Please state how many lines of the records hold the string "assert", giving nothing but the number.

==========

(* ===================================================================== *)
(** ** Registration, cancellation and acknowledgement *)
(* ===================================================================== *)

Lemma visibleSession_later now later n c s :
  now <= later ->
  visibleSession later n c = Some s -> visibleSession now n c = Some s.
Proof.
  intros Hle. unfold visibleSession, RedisService.getClientSession, Redis.GET.
  destruct (redisService n) as [r|]; [|done].
  destruct (negb (Redis.isOpen r)); [done|].
  destruct (JsMap.get c (Redis.clientKeys r)) as [e|]; [|done].
  unfold Redis.live. destruct (Redis.expireAt e) as [t|]; [|done].
  destruct (later <? t) eqn:E; [|done]. apply Z.ltb_lt in E.
  by rewrite (proj2 (Z.ltb_lt _ _)) by lia.
Qed.

Lemma includes_str_without x l : includes_str x (without x l) = false.
Proof.
  unfold includes_str, without. induction l as [|y l IH]; [done|].
  cbn [List.filter]. destruct (String.eqb y x) eqn:E; cbn [negb]; [done|].
  cbn [existsb]. rewrite IH, orb_false_r. by rewrite String.eqb_sym.
Qed.

Section Registration.
Variable TTL : TTLConfig.

(** X14.  [register] always starts the client afresh: whatever session
    the client id had, the stored session is the new one, connected, with
    no downloads and no share, while the shares are as they were, so a
    share that listed the client still lists it.  In the state it
    leaves, at whatever time, a chunk the client uploads is relayed to
    nobody. *)
Theorem register_starts_afresh
    (nodeId : option string) (now : Z) (socketId clientId : string)
    (n : Node) :
  redisOpen n -> 0 < CLIENT_SESSION TTL ->
  let run := SocketHandler.register TTL nodeId now socketId clientId n in
  result_of run = Return tt /\
  outputs_of run
  = [ClusterNotify "handleClientConnect" clientId;
     Emit (registered clientId socketId); Webhook "client-connected"] /\
  visibleSession now (state_of run) clientId
  = Some (freshSession nodeId now socketId clientId) /\
  (forall c, c <> clientId ->
             visibleSession now (state_of run) c = visibleSession now n c) /\
  (forall later k, visibleShare later (state_of run) k = visibleShare later n k) /\
  (forall later data, uc_clientId data = clientId ->
                      liveReceivers later (state_of run) data = []).
Proof.
  intros Hopen Httl run.
  assert (Hrun : run
            = (Return tt,
               set_activeConnections
                 (JsMap.set clientId socketId
                    (activeConnections
                       (storeSession TTL now clientId
                          (freshSession nodeId now socketId clientId) n)))
                 (storeSession TTL now clientId
                    (freshSession nodeId now socketId clientId) n),
               [ClusterNotify "handleClientConnect" clientId;
                Emit (registered clientId socketId);
                Webhook "client-connected"])).
  { unfold run, SocketHandler.register.
    fold (freshSession nodeId now socketId clientId).
    run ltac:(by apply setClientSession_run).
    run ltac:(reflexivity). reflexivity. }
  rewrite Hrun. cbn [result_of state_of outputs_of fst snd].
  set (n1 := storeSession TTL now clientId
               (freshSession nodeId now socketId clientId) n).
  destruct (routingStore_views n1
              (set_activeConnections
                 (JsMap.set clientId socketId (activeConnections n1)) n1))
    as (_ & Hs & Hv & _); [reflexivity|].
  assert (Hfresh : visibleSession now n1 clientId
                   = Some (freshSession nodeId now socketId clientId)).
  { unfold n1. rewrite visibleSession_storeSession by done.
    rewrite decide_True by done. by apply unlessExpired_now. }
  split; [done|]. split; [done|]. split; [by rewrite Hs|].
  split; [|split].
  - intros c Hc. rewrite Hs. unfold n1.
    rewrite visibleSession_storeSession by done. by rewrite decide_False.
  - intros later k. rewrite Hv. apply visibleShare_storeSession.
  - intros later data Hdata. unfold liveReceivers.
    rewrite Hs, Hdata. unfold n1.
    rewrite visibleSession_storeSession by done.
    rewrite decide_True by done. unfold unlessExpired.
    destruct (redisService n); [|done].
    by destruct (later <? now + CLIENT_SESSION TTL * 1000).
Qed.

End Registration.

Lemma register_starts_afresh_witness :
  let run :=
    SocketHandler.register DEFAULT_TTL None 2000 "sA2" "A" nodeWithShareOfTwo in
  visibleSession 2000 (state_of run) "A"
  = Some (freshSession None 2000 "sA2" "A") /\
  ss_clients <$> visibleShare 2000 (state_of run) "S"
  = Some ["A"; "B"]%string /\
  liveReceivers 2000 (state_of run) (chunkOf "file-1004-x" 0) = [].
Proof.
  intros run.
  destruct (register_starts_afresh DEFAULT_TTL None 2000 "sA2" "A" nodeWithShareOfTwo)
    as (_ & _ & Hsession & _ & Hshares & Hrelay).
  - exact I.
  - reflexivity.
  - split; [exact Hsession|]. split.
    + fold run in Hshares. rewrite Hshares. by vm_compute.
    + apply Hrelay. reflexivity.
Defined.

Lemma unlessExpired_Some {A} n now seconds later (a b : A) :
  unlessExpired n now seconds later a = Some b -> b = a.
Proof.
  unfold unlessExpired. destruct (redisService n); [|congruence].
  destruct (later <? now + seconds * 1000); congruence.
Qed.

Lemma getUploadState_returns now fileId n :
  redisOpen n ->
  exists o n', StorageRepository.getUploadState now fileId n
               = (Return o, n', []).
Proof.
  intros Hopen.
  destruct (getUploadState_cases now fileId n)
    as [(u & _ & H) | [(_ & n' & _ & [H | [e H]]) | (_ & u & nc & _ & H)]];
    [by eexists _, _|by eexists _, _| |by eexists _, _].
  exfalso. revert H.
  unfold StorageRepository.getUploadState, bind, gets,
    StorageRepository.backend, RedisService.getUploadState,
    RedisService.command. unfold redisOpen in Hopen.
  destruct (JsMap.get fileId (fileUploads n)); cbn; [discriminate|].
  destruct (redisService n) as [r|]; cbn; [|discriminate].
  rewrite Hopen.
  destruct (Redis.GET now fileId (Redis.uploadKeys r)); cbn; discriminate.
Qed.

Section Cancelling.
Variable TTL : TTLConfig.

Lemma addCancelledDownload_run now fileId clientId n :
  redisOpen n ->
  exists n1,
    StorageRepository.addCancelledDownload TTL now fileId clientId n
    = (Return tt, n1, []) /\
    routingStore n1 = routingStore n /\
    (exists s, storedCancelled n1 fileId = Some s /\ clientId ∈ s).
Proof.
  intros Hopen.
  pose proof (addCancelledDownload_keeps_routing TTL now fileId clientId n)
    as Hk.
  revert Hk. unfold redisOpen in Hopen.
  unfold StorageRepository.addCancelledDownload, StorageRepository.backend,
    RedisService.addCancelledDownload, RedisService.command, modify,
    storedCancelled.
  destruct (redisService n) as [r|] eqn:E.
  - rewrite Hopen. cbn. intros Hk. eexists. split; [reflexivity|].
    split; [exact Hk|]. cbn. unfold Redis.EXPIRE.
    rewrite JsMap_get_set_eq. cbn.
    destruct (Redis.live now _); rewrite JsMap_get_set_eq; cbn;
      (eexists; split; [reflexivity|]; set_solver).
  - cbn. intros Hk. eexists. split; [reflexivity|]. split; [exact Hk|].
    cbn. rewrite E. rewrite JsMap_get_set_eq.
    eexists. split; [reflexivity|]. set_solver.
Qed.

Lemma getUploadState_keeps_cancelled now fileId f :
  keeps (fun n => storedCancelled n f)
    (StorageRepository.getUploadState now fileId).
Proof.
  unfold StorageRepository.getUploadState.
  apply keeps_bind; [apply keeps_gets|]. intros [u|]; [apply keeps_ret|].
  apply keeps_bind.
  - apply keeps_backend; [|apply keeps_ret]. intros n r Hr.
    unfold storedCancelled, RedisService.getUploadState, RedisService.command.
    destruct (Redis.isOpen r); cbn; by rewrite Hr.
  - intros [u|]; [|apply keeps_ret].
    apply keeps_bind; [apply keeps_modify; intros []; reflexivity|].
    intros _. apply keeps_ret.
Qed.

Lemma storedCancelled_storeSession now clientId session n f :
  storedCancelled (storeSession TTL now clientId session n) f
  = storedCancelled n f.
Proof.
  unfold storeSession, StorageRepository.setClientSession,
    StorageRepository.backend, state_of, modify, storedCancelled.
  destruct (redisService n) as [r|] eqn:E; cbn; [|by rewrite E].
  unfold RedisService.setClientSession, RedisService.command.
  by destruct (Redis.isOpen r).
Qed.

Lemma routingStore_redisOpen n n' :
  routingStore n' = routingStore n -> redisOpen n -> redisOpen n'.
Proof. intros H. by apply routingStore_views in H as [-> _]. Qed.

(** The session of [clientId] after the second step of
    [cancelDownload]. *)
Lemma cancelDownload_session now later fileId clientId n s :
  redisOpen n -> now <= later ->
  visibleSession later
    (match visibleSession now n clientId with
     | Some s =>
         if includes_str fileId (cs_downloads s)
         then storeSession TTL now clientId
                (cs_with_downloads (without fileId (cs_downloads s)) s) n
         else n
     | None => n
     end) clientId = Some s ->
  includes_str fileId (cs_downloads s) = false.
Proof.
  intros Hopen Hle.
  destruct (visibleSession now n clientId) as [s0|] eqn:Hnow.
  - destruct (includes_str fileId (cs_downloads s0)) eqn:Hinc.
    + rewrite visibleSession_storeSession by done.
      rewrite decide_True by done. intros H.
      apply unlessExpired_Some in H. subst s. cbn.
      apply includes_str_without.
    + intros H. apply (visibleSession_later now) in H; [|done].
      congruence.
  - intros H. apply (visibleSession_later now) in H; [|done]. congruence.
Qed.

Lemma cancelDownload_run now fileId clientId n :
  redisOpen n ->
  exists n1 n3 o,
    StorageRepository.addCancelledDownload TTL now fileId clientId n
    = (Return tt, n1, []) /\
    routingStore n1 = routingStore n /\
    SocketHandler.cancelDownload TTL now fileId clientId n
    = (Return tt, n3, Emit (download_cancelled fileId) :: o) /\
    (o = [] \/ o = [Webhook "download-cancelled"]) /\
    routingStore n3
    = routingStore
        (match visibleSession now n1 clientId with
         | Some s =>
             if includes_str fileId (cs_downloads s)
             then storeSession TTL now clientId
                    (cs_with_downloads (without fileId (cs_downloads s)) s) n1
             else n1
         | None => n1
         end) /\
    (exists s, storedCancelled n3 fileId = Some s /\ clientId ∈ s).
Proof.
  intros Hopen.
  destruct (addCancelledDownload_run now fileId clientId n Hopen)
    as (n1 & Hadd & Hr1 & Hmark).
  pose proof (routingStore_redisOpen _ _ Hr1 Hopen) as Hopen1.
  set (n2 := match visibleSession now n1 clientId with
             | Some s =>
                 if includes_str fileId (cs_downloads s)
                 then storeSession TTL now clientId
                        (cs_with_downloads (without fileId (cs_downloads s)) s)
                        n1
                 else n1
             | None => n1
             end).
  assert (Hopen2 : redisOpen n2).
  { unfold n2. destruct (visibleSession now n1 clientId) as [s|]; [|done].
    destruct (includes_str fileId (cs_downloads s)); [|done].
    by apply storeSession_redisOpen. }
  assert (Hmark2 : storedCancelled n2 fileId = storedCancelled n1 fileId).
  { unfold n2. destruct (visibleSession now n1 clientId) as [s|]; [|done].
    destruct (includes_str fileId (cs_downloads s)); [|done].
    apply storedCancelled_storeSession. }
  assert (Hmid :
    (match visibleSession now n1 clientId with
     | Some s =>
         when (includes_str fileId (cs_downloads s))
           (StorageRepository.setClientSession TTL now clientId
              (cs_with_downloads (without fileId (cs_downloads s)) s))
     | None => ret tt
     end) n1 = (Return tt, n2, [])).
  { unfold n2. destruct (visibleSession now n1 clientId) as [s|]; [|done].
    unfold when. destruct (includes_str fileId (cs_downloads s)); [|done].
    by apply setClientSession_run. }
  destruct (getUploadState_returns now fileId n2 Hopen2) as (u & n3 & Hget).
  pose proof (getUploadState_keeps_routing now fileId n2) as Hr3.
  pose proof (getUploadState_keeps_cancelled now fileId fileId n2) as Hc3.
  rewrite Hget in Hr3, Hc3. cbn in Hr3, Hc3.
  exists n1, n3, (match u with
                  | Some _ => [Webhook "download-cancelled"]
                  | None => []
                  end).
  split; [exact Hadd|]. split; [exact Hr1|]. split; [|split; [|split]].
  - unfold SocketHandler.cancelDownload.
    run ltac:(exact Hadd).
    run ltac:(apply getClientSession_reads).
    run ltac:(exact Hmid).
    run ltac:(reflexivity).
    run ltac:(exact Hget).
    by destruct u.
  - destruct u; auto.
  - exact Hr3.
  - rewrite Hc3, Hmark2. exact Hmark.
Qed.

End Cancelling.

==========

▶ [Response to this exercise] 5